▸ **WHAT NEEDS TO BE DONE**
Find the word "PyDict" in the records and copy every line where it occurs.

▸ **PROVIDED DATA**
(** * young_platform.py: the request-signing and dispatch pipeline of YPClient

    A shallow embedding of [src/young_platform.py] and of the parts of the
    Python libraries it calls ([json], [hmac] with SHA-512, [requests]),
    followed by the properties of the client.

    Conventions.
    - A Python [str] is a Rocq [string] holding the UTF-8 bytes of the text:
      [s.encode()] is then the byte list of the string, concatenation is
      [++], and comparing two strings byte by byte is comparing them code
      point by code point, which is what Python does.
    - A Python [int] is a [Z].
    - A [dict] is an association list with unique keys, kept in insertion
      order (module [PyDict]).
    - An exception is a value of [Py.exn]; a computation that may raise
      returns a [Py.result]. *)

From Stdlib Require Import ZArith NArith List String Ascii Bool Lia.
From Stdlib Require Import DecimalString DecimalZ.
From Stdlib Require Import Sorting.Mergesort Sorting.Sorted Sorting.Permutation.
From Stdlib Require Import Orders.
Import ListNotations.
Open Scope string_scope.
Set Warnings "-register-all".

(** * Python values *)

Module Py.

(** The exception classes that the client can see. [JSONDecodeError] is a
    subclass of [ValueError]; [HTTPError] and [TransportError] stand for
    [requests.exceptions.HTTPError] and for whatever the HTTP collaborator
    raises by itself (neither is a [ValueError]). *)
Inductive exn : Type :=
| TypeError (msg : string)
| AttributeError (msg : string)
| JSONDecodeError (msg : string)
| HTTPError (status_code : Z)
| TransportError (msg : string).

Definition is_ValueError (e : exn) : bool :=
  match e with
  | JSONDecodeError _ => true
  | _ => false
  end.

Inductive result (A : Type) : Type :=
| Ok (a : A)
| Raise (e : exn).
Arguments Ok {A} a.
Arguments Raise {A} e.

(** Truth value of a [str], and of an [Optional[str]]: [None] and the
    empty string are false. *)
Definition truthy (s : string) : bool :=
  match s with
  | EmptyString => false
  | String _ _ => true
  end.

Definition truthy_opt (o : option string) : bool :=
  match o with
  | None => false
  | Some s => truthy s
  end.

(** [str(n)] for an [int]. *)
Definition str_int (n : Z) : string :=
  NilZero.string_of_int (Z.to_int n).

(** [s.encode()]: the UTF-8 bytes of [s]. *)
Definition encode (s : string) : list Z :=
  map (fun c => Z.of_N (N_of_ascii c)) (list_ascii_of_string s).

(** [s[:-1]]: [s] without its last character (the empty string stays
    empty). *)
Fixpoint drop_last (s : string) : string :=
  match s with
  | EmptyString => EmptyString
  | String c r =>
      match r with
      | EmptyString => EmptyString
      | String _ _ => String c (drop_last r)
      end
  end.

(** The lowercase hexadecimal digit of [n < 16]. *)
Definition hex_digit (n : N) : ascii :=
  if (n <? 10)%N then ascii_of_N (48 + n) else ascii_of_N (87 + n).

(** The double quote, and a way of writing a text that holds some: [dq]
    turns every apostrophe into a double quote. *)
Definition DQUOTE : ascii := ascii_of_N 34.

Fixpoint dq (s : string) : string :=
  match s with
  | EmptyString => EmptyString
  | String c r => String (if Ascii.eqb c "'" then DQUOTE else c) (dq r)
  end.

End Py.

(** * Dictionaries

    [PyDict.t V] is a [dict] with [str] keys: the list of its items in
    insertion order. Assigning to a key that is there keeps its place;
    assigning to a new key appends it. *)

Module PyDict.

Definition t (V : Type) : Type := list (string * V).

Definition empty {V} : t V := [].

Definition items {V} (d : t V) : list (string * V) := d.

Definition keys {V} (d : t V) : list string := map fst d.

(** [d.get(k)] *)
Fixpoint get {V} (k : string) (d : t V) : option V :=
  match d with
  | [] => None
  | (k', v) :: r => if String.eqb k k' then Some v else get k r
  end.
Lemma init_user_factors_cases self Ciu np :
  ∃ self1 r,
    init_user_factors self Ciu np =
      (self1,
       random_samples (match user_factors self with Some _ => 0
                               | None => (shape Ciu).2 * (factors self + 1) end) np,
       r) ∧
    same_settings self1 self ∧
    (r = inl IndexError ∨ ∃ X, r = inr X ∧ user_factors self1 = Some X).
Proof.
  unfold init_user_factors.
  destruct (user_factors self) as [X|] eqn:HX.
  { exists self, (inr X). split_and!; try done. right. by exists X. }
  pose proof (rand_state (shape Ciu).2 (factors self + 1) np) as Hst.
  destruct (rand (shape Ciu).2 (factors self + 1) np) as [A np1]. simpl in Hst. subst np1.
  unfold zero_unrated. case_decide.
  - eexists _, _. split; [done|]. split_and!; try done. right. by eexists.
  - eexists _, _. split; [done|]. split_and!; try done. by left.
Qed.

Lemma fit_gpu_settings self Ciu X Y np self' np' out :
  _fit_gpu self Ciu X Y np = (self', np', out) → same_settings self' self.
Proof.
  unfold _fit_gpu. destruct (negb HAS_CUDA); [by intros [= <- _ _]|].
  destruct (gpu_epochs _ _ _ _ _ _ _) as [[[X' Y']|] np1]; by intros [= <- _ _].
Qed.

Lemma valid_schedule_empty threads sched : valid_schedule threads 0 sched → sched = [].
Proof.
  intros [Hperm _]. simpl in Hperm. apply Permutation_nil_r in Hperm.
  by destruct sched.
Qed.

Lemma epochs_empty dist Ciu learning_rate reg threads scheds n :
  row Ciu = [] → (∀ epoch, scheds epoch = []) →
  ∀ epoch rng0 X Y,
  epochs exp n epoch rng0 dist Ciu X Y learning_rate reg threads scheds =
    (X, Y, if decide (n = 0) then Returned else Raised ZeroDivisionError).
Proof.
  intros Hrow Hsched epoch rng0 X Y. destruct n as [|n]; [done|].
  simpl. unfold bpr_update. rewrite Hsched, Hrow. done.
Qed.

(** X7.  A call with a matrix that has no entry, on an object that holds
    both factor arrays, on the default path: the generators are seeded, and
    with no epoch to run the call returns; with at least one it raises
    [ZeroDivisionError] when the first epoch reports its share of
    correctly ranked samples.  Either way the factor arrays are the ones
    held before, whatever their shapes. *)
Theorem fit_empty_matrix self m np scheds X Y :
  user_factors self = Some X → item_factors self = Some Y → use_gpu self = false →
  row m = [] → col m = [] →
  (∀ epoch, valid_schedule (threads_of self) 0 (scheds epoch)) →
  fit exp self m np scheds =
    (set_item_factors (set_user_factors self X) Y,
     randints (threads_of self) np,
     if decide (iterations self = 0) then Returned else Raised ZeroDivisionError).
Proof.
  intros HX HY Hgpu Hrow Hcol Hsched.
  rewrite (fit_retained exp self m np scheds X Y HX HY Hgpu).
  destruct (fit_cpu_epochs exp self (coerce m) X Y np scheds)
    as (X' & Y' & out & Hep & ->).
  destruct (coerce_fields m) as (_ & Hr & _).
  rewrite epochs_empty in Hep.
  - injection Hep as <- <- <-. by rewrite seed_rngs_state.
  - by rewrite Hr.
  - intros epoch. by eapply valid_schedule_empty.
Qed.

(** X8.  A call changes no hyperparameter of the object, however it ends
    and on every path: [factors], [learning_rate], [regularization],
    [iterations], [use_gpu] and [num_threads] are after the call what they
    were before. *)
Theorem fit_keeps_settings self m np scheds self' np' out :
  fit exp self m np scheds = (self', np', out) → same_settings self' self.
Proof.
  unfold fit.
  destruct (init_item_factors_cases self (coerce m) np) as (s1 & r1 & -> & Hs1 & _ & _).
  destruct r1 as [e|Y]; [by intros [= <- _ _]|].
  destruct (init_user_factors_cases s1 (coerce m)
              (random_samples (match item_factors self with Some _ => 0
                               | None => (shape (coerce m)).1 * (factors self + 1) end) np))
    as (s2 & r2 & -> & Hs2 & _).
  destruct r2 as [e|X]; [intros [= <- _ _]; by eapply same_settings_trans|].
  destruct (use_gpu s2).
  - intros Hgpu. apply fit_gpu_settings in Hgpu.
    eapply same_settings_trans; [done|]. by eapply same_settings_trans.
  - destruct (fit_cpu_epochs exp s2 (coerce m) X Y
                (random_samples (match user_factors s1 with Some _ => 0
                               | None => (shape (coerce m)).2 * (factors s1 + 1) end)
                   (random_samples (match item_factors self with Some _ => 0
                               | None => (shape (coerce m)).1 * (factors self + 1) end) np))
                scheds) as (X' & Y' & out' & _ & ->).
    intros [= <- _ _]. eapply same_settings_trans; [|by eapply same_settings_trans].
    done.
Qed.


Lemma gpu_epochs_seeds n Ciu lr reg :
  length (row Ciu) ≠ 0 →
  ∀ X Y np, ∃ X' Y', gpu_epochs n Ciu X Y lr reg np = (Some (X', Y'), randints n np).
Proof.
  intros Hpos. induction n as [|n IH]; intros X Y np; simpl; [by eexists _, _|].
  destruct (randint (2 ^ 31) np) as [seed np1]. simpl.
  destruct (cu_bpr_update Ciu X Y lr reg seed) as [[X1 Y1] c].
  rewrite decide_False by done. apply IH.
Qed.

▸ **EXERCISE SOLUTION**
      order (module [PyDict]).
    [PyDict.t V] is a [dict] with [str] keys: the list of its items in
Module PyDict.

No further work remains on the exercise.